Securities, Commodities & Investment Fraud
Donald Blakstad, the owner and principal of a California-based investment firm, was found guilty on all counts for committing insider trading and a securities offering fraud scheme. According to evidence presented at trial, Blakstad’s offenses yielded more than $7 million in criminal profits. According to evidence presented at trial, Blakstad had access to material nonpublic information about Illumina Inc., a San Diego-based biotechnology company whose securities trade on NASDAQ, and used this inside information to make profitable trades in Illumina securities shortly before Illumina’s earnings announcements.

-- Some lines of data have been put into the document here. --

(** * container.nvim: the gopls workspace-recognition probe

    A shallow embedding of [test_gopls_workspace.py]: the message codec
    [create_lsp_message], the probe [test_workspace_recognition] with its
    inline result classifier, and the scenario runner of the [__main__]
    block.

    Python values are modelled as follows.
    - [str] is a sequence of Unicode code points, [list N].
    - The objects handed to [json.dumps] are [None], [bool], [int], [str],
      [list] and [dict] with [str] keys; a [dict] keeps insertion order and
      is an association list.  Floats are left out.
    - Exceptions are values of a small state-and-error monad; the
      subprocess is a record of the outcomes of the calls made on it. *)

From Stdlib Require Import String Ascii.
From Stdlib Require Import List NArith ZArith Lia Bool Permutation.
From Stdlib Require Import DecimalN DecimalZ DecimalFacts.
Import ListNotations.

Local Open Scope N_scope.
Local Open Scope list_scope.

(* ================================================================== *)
(** ** Text *)

Module Text.

(** A Python [str]: its code points in order. *)
Definition str := list N.

(** An ASCII literal as a [str]. *)
Definition lit (s : string) : str :=
  map N_of_ascii (list_ascii_of_string s).

(** [s.startswith(p)] *)
Fixpoint startswith (p s : str) : bool :=
  match p, s with
  | [], _ => true
  | _ :: _, [] => false
  | a :: p', b :: s' => (a =? b) && startswith p' s'
  end.

(** [p in s] for two strings: [p] occurs in [s] as a contiguous run. *)
Fixpoint contains (p s : str) : bool :=
  startswith p s ||
  match s with
  | [] => false
  | _ :: s' => contains p s'
  end.

(** [str.lower()] on one code point.  Only the ASCII letters are mapped:
    outside ASCII, lowering yields ASCII letters for U+0130 (i) and
    U+212A (k) alone, none of them a letter of the markers the probe
    looks for (d f g m n o t u), so for the classifier every other code
    point is an opaque character. *)
Definition lower_cp (c : N) : N :=
  if (65 <=? c) && (c <=? 90) then c + 32 else c.

Definition lower (s : str) : str := map lower_cp s.

(** [s[:n]] *)
Definition slice_to (n : nat) (s : str) : str := firstn n s.

(** [a == b] *)
Fixpoint str_eqb (a b : str) : bool :=
  match a, b with
  | [], [] => true
  | x :: a', y :: b' => (x =? y) && str_eqb a' b'
  | _, _ => false
  end.

End Text.
Import Text.

(* ================================================================== *)
(** ** Result classifier

    The [if] / [elif] / [else] chain at the end of the [try] block of
    [test_workspace_recognition], applied to the captured [stderr]. *)

Module Classifier.

Inductive verdict := Recognized | NotRecognized | Inconclusive.

Definition found_marker : str := lit "go.mod".
Definition no_manifest_marker : str := lit "no go.mod".
Definition not_found_marker : str := lit "not found".

Definition classify (stderr : str) : verdict :=
  if contains found_marker (lower stderr) then Recognized
  else if contains no_manifest_marker (lower stderr)
          || contains not_found_marker (lower stderr) then NotRecognized
  else Inconclusive.

(** The line printed for each verdict. *)
Definition verdict_line (v : verdict) : str :=
  match v with
  | Recognized => 9989 :: lit " gopls found go.mod - workspace recognized"
  | NotRecognized =>
      10060 :: lit " gopls could not find go.mod - workspace NOT recognized"
  | Inconclusive => lit "? Unclear result - manual analysis needed"
  end.

End Classifier.
Import Classifier.

(* ================================================================== *)
(** ** JSON text: [json.dumps] with its default arguments

    [ensure_ascii=True], separators [", "] and [": "], no indentation,
    keys in insertion order. *)

Module Json.

(** The Python objects the codec serialises. *)
Unset Elimination Schemes.
Inductive value :=
| PyNone
| PyBool (b : bool)
| PyInt (z : Z)
| PyStr (s : str)
| PyList (l : list value)
| PyDict (d : list (str * value)).
Set Elimination Schemes.

Definition dict := list (str * value).

(** [d.get(k)] *)
Fixpoint dict_get (k : str) (d : dict) : option value :=
  match d with
  | [] => None
  | (k', v) :: d' => if str_eqb k k' then Some v else dict_get k d'
  end.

Former Silicon Valley Bank vice president Mounir Gad, 34, has agreed to plead guilty to two counts of securities fraud in connection with a scheme to profit by sharing material non-public information regarding the acquisition of companies. According to court records, in April of 2015 and again in August of 2016, Gad obtained material non-public information through his employer when the bank advised clients about financial matters related to the acquisition of certain companies. Gad allegedly shared the non-public information with Nathan Guido, 38, who used the information to execute securities transactions and who has also been charged with securities fraud. The information alleges Gad and Guido both personally benefitted from the transactions and shared the profits from the illegal trades.
Sean Wygovsky, a trader at a large Canadian asset management firm (the “Employer Firm”), was charged in a Complaint in Manhattan federal court with securities fraud and wire fraud in connection with his scheme to steal confidential information about the trade orders of the Employer Firm to conduct hundreds of timely, profitable personal securities trades in the same stocks as the Employer Firm. According to the Complaint, Wygovsky attempted to hide his conduct by trading or causing trading in brokerage accounts held in the names of his close relatives.

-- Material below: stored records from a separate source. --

Inductive call : Type :=
| Ccollection (db : value) (segments : list value)
| Cdoc (db : value) (segments : list value)
| Cdoc_in (collection_path : string) (id : option value)
| CgetDoc (path : string)
| CgetDocs (q : Query)
| ConSnapshot_query (q : Query)
| ConSnapshot_doc (path : string)
| CrunTransaction (db : value)
| Ctransaction_get (path : string)
| Ctransaction_update (path : string) (fields : value)
| Ctransaction_set (path : string) (data : value).

Inductive log_line : Type :=
| LogError (message : string) (e : error)       (* console.error(message, e) *)
| Log (message : string) (args : list value).   (* console.log(message, ...args) *)

(** What a registered snapshot listener does with what it is sent. *)
Inductive listener : Type :=
| QueryListener (q : Query) (cb : value)
| DocListener (path : string) (cb : value).

(** The part of the world the module has no hand in: which SDK calls are
    refused and with which code, which documents a query selects (the
    backend's evaluation of a query is not modelled), whether the commit of
    a transaction is refused, the time, which passes while a transaction
    waits to be run again, and how long the SDK waits then, given the
    attempts it has left. *)
Record backend : Type := Backend {
  rejects : call -> option string;
  matching : Query -> list (string * gmap string value);
  commit_fault : option string;
  clock : Z;
  retry_delay : nat -> positive;
}.

Record world : Type := World {
  env : backend;
  docs : gmap string (gmap string value);  (* document path -> fields *)
  calls : list call;                       (* SDK calls, oldest first *)
  console : list log_line;
  tx_writes : list write;                  (* buffer of the open transaction *)
  listeners : list listener;
  invoked : list (value * value);          (* callbacks run, with their argument *)
  conflicts : nat;                         (* commits that will still hit a conflict *)
  next_id : nat;                           (* source of auto-generated ids *)
}.
Definition lift {A} (x : except A) : M A :=
  match x with Ok a => ret a | Exn e => throw e end.

Definition get_self : M Client := fun _ s => (Ret (self s), s).

(** [try { m } finally { fin }] *)
Definition try_finally {A} (m : M A) (fin : M unit) : M A :=
  fun w s =>
    match m w s with
    | (Hang, s') => (Hang, s')
    | (r, s') =>
        match fin w s' with
        | (Ret _, s'') => (r, s'')
        | (Throw e, s'') => (Throw e, s'')
        | (Hang, s'') => (Hang, s'')
        end
    end.

(** [new AbortController()] *)
Definition new_AbortController : M nat :=
  fun _ s =>
    (Ret (next_id s),
     mk_rt (now s) (self s) (S (next_id s)) (timers s) (aborted s) (log s)).

(** [setTimeout(() => controller.abort(), delay)] *)
Definition setTimeout_abort (controller : nat) (delay : number) : M nat :=
  fun _ s =>
    let id := next_id s in
    (Ret id,
     mk_rt (now s) (self s) (S id)
       (timers s ++ [mk_timer id (now s + timer_delay delay) controller])
       (aborted s) (log s ++ [SetTimeout id delay])).

(** [clearTimeout(id)]: a no-op on a timer that already fired. *)
Definition clearTimeout (id : nat) : M unit :=
  fun _ s =>
    (Ret tt,
     mk_rt (now s) (self s) (next_id s)
       (filter (fun t => negb (Nat.eqb (timer_id t) id)) (timers s))
       (aborted s) (log s ++ [ClearTimeout id])).

(** The pending timer that aborts [controller] and is due first. *)
Fixpoint first_due (controller : nat) (ts : list timer) : option timer :=
  match ts with
  | [] => None
  | t :: rest =>
      let r := first_due controller rest in
      if Nat.eqb (timer_aborts t) controller then
        match r with
        | Some t' => if timer_due t' <? timer_due t then Some t' else Some t
        | None => Some t
        end
      else r
  end.

(** [await fetch(url, init)]. The request is logged; the promise settles
    with the server's reply, or rejects with AbortError when the timer that
    aborts [init_signal] fires first (on a tie the timer runs first).
    Timers aborting other signals do not affect this fetch. The server [w]
    is given the URL string passed to [fetch]; the path the request reaches
    is [url_path url], where dot segments are already resolved. *)
Definition fetch_ (url : jstr) (init : fetch_init) : M response :=
  fun w s =>
    let controller := init_signal init in
    let lg := log s ++ [Fetch url init] in
    let settle (a : Z) (r : res response) :=
      (r, mk_rt a (self s) (next_id s) (timers s) (aborted s) lg) in
    let fire (t : timer) :=
      (Throw AbortError,
       mk_rt (Z.max (now s) (timer_due t)) (self s) (next_id s)
         (filter (fun t' => negb (Nat.eqb (timer_id t') (timer_id t))) (timers s))
         (controller :: aborted s) (lg ++ [TimerFired (timer_id t); Abort controller])) in
    if existsb (Nat.eqb controller) (aborted s) then
      (Throw AbortError, mk_rt (now s) (self s) (next_id s) (timers s) (aborted s) lg)
    else
      let outcome :=
        match w url init with
        | NoReply => None
        | NetworkFailure a => Some (now s + Z.max 0 a, Throw TypeError)
        | Reply a r => Some (now s + Z.max 0 a, Ret r)
        end in
      match first_due controller (timers s), outcome with
      | Some t, Some (a, r) => if a <? timer_due t then settle a r else fire t
      | Some t, None => fire t
      | None, Some (a, r) => settle a r
      | None, None => (Hang, mk_rt (now s) (self s) (next_id s) (timers s) (aborted s) lg)
      end.

(** [await response.json()] *)
Definition response_json (r : response) : M json :=
  match body r with Some j => ret j | None => throw SyntaxError end.

(** The [RequestInit] an endpoint method passes to [request]. *)
Record RequestInit := mk_request_init {
  ri_method : option jstr;
  ri_body : option jstr;
  ri_headers : option obj
}.

Definition no_init : RequestInit := mk_request_init None None None.

Definition http_error_message (st : Z) : jstr :=
  lit "HTTP error! status: " ++ number_toString st.

(** The private [request<T>(endpoint, options)] of both classes (the two
    bodies are identical). *)
Definition request (endpoint : jstr) (options : RequestInit) : M json :=
  c <- get_self ;;
  controller <- new_AbortController ;;
  timeoutId <- setTimeout_abort controller (timeout c) ;;
  try_finally
    (response <- fetch_ (baseUrl c ++ endpoint)
                   {| init_method := ri_method options;
                      init_body := ri_body options;
                      init_headers :=
                        spread_into (spread_into [] (Some (headers c))) (ri_headers options);
                      init_signal := controller |} ;;
     if negb (ok response)
     then throw (Error (http_error_message (status response)))
     else response_json response)
    (clearTimeout timeoutId).

(** [if (o) params.append(name, o.toString())] for a numeric option. *)
Definition append_num_if (params : URLSearchParams) (name : jstr) (o : option number)
  : URLSearchParams :=
  if truthy_num o then
    match o with
    | Some n => params_append params name (Number_toString n)
    | None => params
    end
  else params.

(** [queryString ? a : b] *)
Definition if_query (queryString : jstr) (a b : jstr) : jstr :=
  match queryString with [] => b | _ => a end.

(* ------------------------------------------------------------------ *)
(** ** [PriceDBClient] (packages/pricedb-client/src/client.ts) *)
Module PriceDBClient.

Record PaginationOptions := mk_pagination { limit : option number; offset : option number }.
Record HistoryOptions := mk_history { start : option number; end_ : option number }.
Record SearchOptions := mk_search { query : jstr; search_limit : option number }.
Record GraphOptions :=
  mk_graph { header : option bool; height : option number; width : option jstr }.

Public Corruption & False Claims Act
A Dallas real estate developer has been convicted of bribing two former Dallas City Council members, Carolyn Davis and Dwaine Caraway. After a two-week trial, a federal jury convicted Ruel Hamilton, the president of AmeriSouth Realty Group, of one count of conspiracy and two counts of bribery of an agent of a local government receiving federal funds. According to evidence presented at trial, from 2013 to 2015, Mr. Hamilton shelled out tens of thousands of dollars in bribes to Carolyn Davis, who was then serving as chair of the city’s Housing Committee. In return, Ms. Davis – who pleaded guilty to her role in the scheme prior to her death in 2019 – supported Mr. Hamilton’s Royal Crest housing project, voting to authorize a real estate development loan and resolutions supporting an award of a 9 percent tax credit for Royal Crest. Ms. Davis supported the Royal Crest housing project, despite the fact that it failed to meet the city’s enumerated multifamily housing priorities.

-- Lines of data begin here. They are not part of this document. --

(** One update from an estimate in (1/2, 4], for 100 samples in (0, 10) and
    the targets of the exponent 2, ends in (1/2, 4). *)
Lemma descend_in_range (x : tensor) (e : R) :
  Forall (fun b => 0 < b < 10) x ->
  length x = 100%nat ->
  loss_val x (map (fun b => fpow b 2) x) e <> 0 ->
  1 / 2 < e <= 4 ->
  1 / 2 < descend x (map (fun b => fpow b 2) x) e < 4.
Proof.
  intros Hx Hlen Hl [He0 He4].
  pose proof (Forall_positive x Hx) as Hpos.
  destruct (loss_nonzero_exists x 2 e Hpos Hl) as [Hex Hne].
  assert (Hsz : length x = length (map (fun b => fpow b 2) x))
    by (rewrite length_map; reflexivity).
  assert (H10 : sqrt (INR (length x)) = 10).
  { rewrite Hlen, INR_IZR_INZ. change (IZR (Z.of_nat 100)) with 100.
    replace 100 with (10 * 10) by lra. apply sqrt_square. lra. }
  unfold descend, learning_rate.
  destruct (Rtotal_order e 2) as [Hlt | [Heq | Hgt]]; [| contradiction |].
  - pose proof (grad_val_sign_below x 2 e Hpos Hex Hlt) as Hs.
    assert (HQ : 0 <= 3 * Rpower 10 2)
      by (pose proof (Rpower_10_ge_1 2); lra).
    pose proof (grad_val_bound x _ e _ Hsz Hl HQ
                  (slopes_bounded x e 2 Hx He0 ltac:(lra))) as [B _].
    assert (R2 : Rpower 10 2 = 100).
    { replace 2 with (INR 2) by (cbn [INR]; lra).
      rewrite Rpower_pow by lra. lra. }
    rewrite H10, R2 in B. lra.
  - pose proof (grad_val_sign x 2 e Hpos Hex Hgt) as Hs.
    assert (HQ : 0 <= 3 * Rpower 10 4)
      by (pose proof (Rpower_10_ge_1 4); lra).
    pose proof (grad_val_bound x _ e _ Hsz Hl HQ
                  (slopes_bounded x e 4 Hx He0 He4)) as [_ B].
    assert (R4 : Rpower 10 4 = 10000).
    { replace 4 with (INR 4) by (cbn [INR]; lra).
      rewrite Rpower_pow by lra. lra. }
    rewrite H10, R4 in B. lra.
Qed.

Lemma target_exp_two : target_exp = 2.
Proof.
  unfold target_exp. lra.
Qed.

Lemma samples_open_range (u : tensor) :
  Forall (fun v => 0 < v < 1) u -> Forall (fun b => 0 < b < 10) (tmul_r u 10).
Proof.
  intros Hu. unfold tmul_r. apply Forall_map.
  apply (Forall_impl _ (P := fun v => 0 < v < 1)); [| exact Hu].
  intros v Hv. lra.
Qed.

Lemma steps_in_range (u : tensor) (k : nat) :
  Forall (fun v => 0 < v < 1) u ->
  length u = n ->
  Forall (fun l => l <> 0) (Vars.loss_history (Nat.iter k step (start u))) ->
  1 / 2 < est (Nat.iter k step (start u)) <= 4
  /\ ((1 <= k)%nat -> est (Nat.iter k step (start u)) < 4).
Proof.
  intros Hu Hlen. induction k as [| k IH].
  - intros _. cbn [Nat.iter nat_rect start est Vars.exp_hat hd].
    split; [lra | lia].
  - rewrite Nat.iter_succ. intros Hl.
    destruct (steps_frame k (start u)) as [Hx [Hy _]].
    set (sk := Nat.iter k step (start u)) in *.
    change (Vars.loss_history (step sk))
      with (Vars.loss_history sk
            ++ [loss_val (Vars.x sk) (Vars.y sk) (est sk)]) in Hl.
    apply Forall_app in Hl. destruct Hl as [Hl0 Hl1].
    apply Forall_inv in Hl1. destruct (IH Hl0) as [Hr _].
    change (est (step sk))
      with (descend (Vars.x sk) (Vars.y sk) (est sk)).
    rewrite Hx, Hy in Hl1 |- *. cbn [start Vars.x Vars.y] in Hl1 |- *.
    rewrite target_exp_two in Hl1 |- *.
    assert (D : 1 / 2 < descend (tmul_r u 10)
                          (map (fun b => fpow b 2) (tmul_r u 10))
                          (est sk) < 4).
    { apply descend_in_range.
      - apply samples_open_range, Hu.
      - unfold tmul_r. rewrite length_map. exact Hlen.
      - exact Hl1.
      - exact Hr. }
    split; [lra | intros _; lra].
Qed.

(** X9.  The estimate stays where the descent can work.  With 100 draws
    strictly between 0 and 1, as long as no recorded loss is zero, the
    estimate after any number of iterations lies in (1/2, 4]; after the
    first iteration it is below 4, so it is closer to the target exponent
    than the starting value 4 is. *)
Theorem estimate_stays_in_range (u : tensor) (k : nat) (s : Vars.t) :
  Forall (fun v => 0 < v < 1) u ->
  length u = n ->
  state_at u k = Ok s ->
  Forall (fun l => l <> 0) (Vars.loss_history s) ->
  1 / 2 < est s <= 4
  /\ ((1 <= k)%nat -> Rabs (est s - target_exp) < Rabs (4 - target_exp)).
Proof.
  intros Hu Hlen Hs Hl.
  assert (Hne : u <> []) by (intros ->; discriminate Hlen).
  rewrite (state_at_steps u k Hne) in Hs. injection Hs as <-.
  destruct (steps_in_range u k Hu Hlen Hl) as [Hr Hk].
  split; [exact Hr |]. intros H1. specialize (Hk H1).
  rewrite target_exp_two. unfold Rabs.
  destruct (Rcase_abs (est (Nat.iter k step (start u)) - 2));
    destruct (Rcase_abs (4 - 2)); lra.
Qed.

Lemma estimate_stays_in_range_witness :
  1 / 2 < est (Nat.iter 1 step (start (repeat (1 / 2) n))) <= 4
  /\ ((1 <= 1)%nat ->
      Rabs (est (Nat.iter 1 step (start (repeat (1 / 2) n))) - target_exp)
      < Rabs (4 - target_exp)).
Proof.
  assert (Hu : Forall (fun v => 0 < v < 1) (repeat (1 / 2) n)).
  { apply Forall_forall. intros v Hv. apply repeat_spec in Hv. subst v. lra. }
  apply (estimate_stays_in_range (repeat (1 / 2) n) 1).
  - exact Hu.
  - apply repeat_length.
  - apply state_at_steps, half_draw_nonempty.
  - cbn [Nat.iter nat_rect]. unfold step. cbn [Vars.loss_history start app].
    constructor; [| constructor]. intros Z.
    apply loss_val_zero_target in Z.
    + rewrite target_exp_two in Z. cbn [est start Vars.exp_hat hd] in Z. lra.
    + apply Forall_positive, samples_open_range, Hu.
    + apply Exists_cons_hd. lra.
Defined.

(** ** The console output *)

Lemma iteration_io_step (i : nat) (s : Vars.t) :
  consistent s ->
  iteration_io i s
  = ([Iteration i;
      Loss (loss_val (Vars.x s) (Vars.y s) (est s));
      Exp (est s)],
     Ok (step s)).
Proof.
  intros C. pose proof (iteration_step s C) as Hstep.
  destruct C as [Hne Hsz He Hg]. unfold iteration in Hstep.
  unfold iteration_io.
  rewrite He in Hstep |- *. rewrite forward_scalar in Hstep |- *.
  cbn [io_bind print lift bind app] in Hstep |- *.
  rewrite rmse_value in Hstep |- * by (rewrite length_map; symmetry; exact Hsz).
  cbn [io_bind lift bind app index0] in Hstep |- *.
  rewrite (index0_map _ _ Hne) in Hstep |- *.
  cbn [io_bind lift bind app] in Hstep |- *.
  rewrite backward_value in Hstep |- * by exact Hsz.
  cbn [io_bind lift bind app] in Hstep |- *.
  destruct (accumulate (Vars.exp_hat_grad s)
              [grad_val (Vars.x s) (Vars.y s) (est s)]) as [grad | ex];
    cbn [io_bind lift bind app print index0] in Hstep |- *;
    [| discriminate Hstep].
  destruct (tsub [est s] (tmul_l learning_rate grad)) as [data | ex];
    cbn [io_bind lift bind app] in Hstep |- *; [| discriminate Hstep].
  apply f_equal2; [reflexivity | exact Hstep].
Qed.

Lemma loop_io_steps (k i : nat) (s : Vars.t) :
  consistent s ->
  exists out,
    loop_io i k s = (out, Ok (Nat.iter k step s))
    /\ length out = (3 * k)%nat
    /\ printed_indices out = seq i k
    /\ printed_losses out
       = map (fun j => loss_val (Vars.x s) (Vars.y s) (est (Nat.iter j step s)))
             (seq 0 k)
    /\ printed_exps out = map (fun j => est (Nat.iter j step s)) (seq 0 k).
Proof.
  revert i s. induction k as [| k IH]; intros i s C.
  - exists []. repeat split.
  - destruct (IH (S i) (step s) (step_consistent s C))
      as [out [Hrun [Hlen [Hi [Hl He]]]]].
    exists ([Iteration i; Loss (loss_val (Vars.x s) (Vars.y s) (est s));
             Exp (est s)] ++ out).
    split; [| split; [| split; [| split]]].
    + cbn [loop_io]. rewrite (iteration_io_step i s C). cbn [io_bind].
      rewrite Hrun, Nat.iter_succ_r. reflexivity.
    + rewrite length_app, Hlen. cbn [length]. lia.
    + unfold printed_indices in *. rewrite flat_map_app, Hi. reflexivity.
    + unfold printed_losses in *. rewrite flat_map_app, Hl.
      cbn [flat_map app seq map]. rewrite <- (seq_shift k 0), map_map.
      f_equal. apply map_ext. intros j. rewrite Nat.iter_succ_r. reflexivity.
    + unfold printed_exps in *. rewrite flat_map_app, He.
      cbn [flat_map app seq map]. rewrite <- (seq_shift k 0), map_map.
      f_equal. apply map_ext. intros j. rewrite Nat.iter_succ_r. reflexivity.
Qed.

El Paso Ear, Nose & Throat Associates (EPENT) has agreed to pay $750,000 to settle allegations that they violated the False Claims Act by billing Medicaid, Medicare and other federal health care programs by upcoding evaluation and management codes. The government alleged that EPENT knowingly caused false claims to be submitted to federal health care programs by billing for services at a higher rate of reimbursement than they would be entitled to for the service actually provided. This scheme is commonly referred to as “upcoding.”